The ensemble list. LMP1 is an EBV gene, not human. Good to know. I remember that but only now do I remember that LMP1 wasn’t in our list even though we worked with a study entirely based on it, because LMP1 is the viral gene. Lets just use all the genes from our pathologies data that is from the EBV associated pathways.

EBVa <- pathologies$Genecards_ID[grep("EBV",pathologies$topGenePathology)]
EBVa
##   [1] "ANKRD22"         "CXCL10"          "IFI27"           "IL1R2"          
##   [5] "NCKAP5"          "FCER1A"          "ENSG00000286797" "LOC102724019"   
##   [9] "NRCAM"           "PIRAT1"          "LYZ"             "lnc-RSPH14-1"   
##  [13] "SOX5"            "PPBP"            "IGKC"            "lnc-RSPH14-1"   
##  [17] "HSALNG0035179"   "LINGO2"          "LOC105377276"    "ANKRD11"        
##  [21] "CD14"            "CD34"            "CEACAM6"         "CSF1R"          
##  [25] "FOXP3"           "HLA-DPA1"        "IL7"             "LBH"            
##  [29] "LTA"             "PRRX1"           "RAB38"           "WNT7A"          
##  [33] "AC139530.2"      "AC011511.4"      "AC092143.1"      "AL645465.1"     
##  [37] "AL353997.3"      "AC022384.1"      "MPO"             "TRIM6-TRIM34"   
##  [41] "FUT4"            "ITGA4"           "RPL23AP34"       "AC027088.3"     
##  [45] "MYOM3"           "CALCR"           "MOXD1"           "SMAD5-AS1"      
##  [49] "HSPE1P7"         "AC026464.2"      "RASA4B"          "AC026954.2"     
##  [53] "AL353997.3"      "AICDA"           "ARID1B"          "CARD11"         
##  [57] "CD4"             "COL16A1"         "CPLX2"           "CREBBP"         
##  [61] "EP300"           "EZH2"            "FAM72A"          "KDM5B"          
##  [65] "KMT2D"           "LERFS"           "MUC16"           "NCOR2"          
##  [69] "NR4A2"           "POU2F3"          "RPS4Y1"          "SLC18A2"        
##  [73] "TIGIT"           "TP53"            "TTN"             "VAMP5"          
##  [77] "XBP1"            "Z82243.1"        "ZFHX3"           "ARID1B"         
##  [81] "CARD11"          "CCDC8"           "CD4"             "CREBBP"         
##  [85] "CTSLP3"          "EP300"           "EZH2"            "FAM72A"         
##  [89] "HNRNPA1P70"      "IGKV1D-39"       "IGKV3-20"        "KDM5B"          
##  [93] "KMT2D"           "LTF"             "MMP8"            "MPO"            
##  [97] "MUC16"           "NCOR2"           "PES1P2"          "RPS4Y1"         
## [101] "TIGIT"           "TP53"            "TTN"             "XBP1"           
## [105] "ZFHX3"

Ok great!
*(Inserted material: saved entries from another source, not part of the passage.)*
Lemma keeps_kustomizeSource cr ref spec mode ns :
  keeps (kustomizeSource_Render (mkKustomize spec (GitRootResolver (cr_resolver cr ref))) mode ns).
Proof.
  intros s. unfold kustomizeSource_Render, try_bind, wrapping, bind. cbn [Resolve ks_resolver ks_spec].
  pose proof (keeps_git_Resolve cr ref (kustomize_URL spec) (kustomize_subPath spec mode) s) as H.
  destruct (gitResolver_Resolve _ _ _ s) as [[[[root cleanup]|e] t] s1]; destruct H as [Hv Ht]; [|exact Hv].
  cbn [ret wrap_err]. assert (keeps (deferring cleanup (kustomize_build root mode ns))) as Hk.
  { apply keeps_deferring; [by eapply Ht|]. unfold kustomize_build. repeat keeps_step. }
  specialize (Hk s1). destruct (deferring _ _ s1) as [[r t'] s2]. cbn in *. by rewrite Hk.
Qed.

Lemma kustomize_job_ok cr ref spec mode ns :
  job_ok ca (mkJob (mkCaching (mkSourceI _ (kustomizeSource_Render (mkKustomize spec (GitRootResolver (cr_resolver cr ref))))) ca
    "kustomize" (kustomize_resolve (cr_resolver cr ref) spec) (hashValues (kustomize_hash_input spec))) mode ns).
Proof. split_and!; [done|apply keeps_kustomize_resolve|apply keeps_kustomizeSource]. Qed.
End Production.

(** ** Witnesses *)

Import RefInstances.

#[export] Instance lab_CacheApart : CacheApart lab_World lab_cacheI.
Proof. by split. Qed.

(** A Helm source rendered twice: the second call is a hit. *)
Definition lab_spec : HelmSource :=
  mkHelmSource "oci://registry.example.com/charts" "widgets" "1.0.0" (Some "replicas=2") None None None.
Definition lab_loader : helmLoader :=
  cr_loader (newHelmLoader lab_settings None) (mkCredentialResolver "shoot--demo") None.
Definition lab_job : job :=
  mkJob (mkCaching (mkSourceI _ (helmSource_Render (mkHelm lab_spec (HelmChartLoader lab_loader)))) lab_cacheI
    "helm" (helm_resolve lab_loader lab_spec) (hashValues (helm_hash_input lab_spec))) ModeSeed "shoot--demo".

Lemma lab_job_ok : job_ok lab_cacheI lab_job.
Proof. apply helm_job_ok; exact _. Qed.

Lemma run_parts {A} (m : M A) s : m s = (fst (fst (m s)), snd (fst (m s)), snd (m s)).
Proof. by destruct (m s) as [[a t] s']. Qed.

Definition lab_after : lab := snd (run_job lab_job lab_start).

Lemma lab_session : session lab_cacheI lab_start [(lab_job, lab_start)] lab_after.
Proof.
  exact (session_snoc lab_cacheI lab_start [] lab_start lab_job _ _ lab_after
           (session_nil _ lab_start) lab_job_ok (run_parts (run_job lab_job) lab_start)).
Qed.

Definition lab_manifests : list Manifest :=
  match fst (fst (run_job lab_job lab_after)) with Ok m => m | Err _ => [] end.

Lemma lab_second_result : fst (fst (run_job lab_job lab_after)) = Ok lab_manifests.
Proof. by vm_compute. Qed.

Lemma cached_render_has_provenance_witness :
  length lab_manifests = 1 /\ snd (fst (run_job lab_job lab_after)) =
    [EvSource (ActResolveDigest None "registry.example.com/charts/widgets:1.0.0"
       (Ok "sha256:registry.example.com/charts/widgets:1.0.0"))] /\
  ((exists e t1 s1 t2, cs_resolve (j_src lab_job) (j_mode lab_job) lab_after = (Err e, t1, s1) /\
      run_inner lab_job s1 = (Ok lab_manifests, t2, snd (run_job lab_job lab_after))) \/
   (exists kp, renders lab_cacheI lab_job lab_after kp lab_manifests) \/
   (exists kp j' s1 kp', resolves lab_job lab_after kp /\ (j', s1) ∈ [(lab_job, lab_start)] /\
      renders lab_cacheI j' s1 kp' lab_manifests /\ keyParts_String kp' = keyParts_String kp /\
      (key_ok kp -> key_ok kp' -> kp' = kp))).
Proof.
  split; [vm_compute; reflexivity|split; [vm_compute; reflexivity|]].
  exact (cached_render_has_provenance lab_cacheI lab_start _ lab_after lab_job _ _ _ lab_manifests
           eq_refl lab_session lab_job_ok (run_parts _ _) lab_second_result).
Defined.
So we will work with this. There are 105 EBV specific to EBV associated genes. Now lets grab all these genes from our fibroid unfiltered and filtered data of genes with fold change values.

UL_set1 <- UL[UL$GeneSymbol %in% EBVa,]
UL_set2 <- UL_all_filtered1[UL_all_filtered1$GeneSymbol %in% EBVa,]

paged_table(UL_set1)

There are 78 genes in the pathologies data related to the EBV associated genes in the unfiltered set.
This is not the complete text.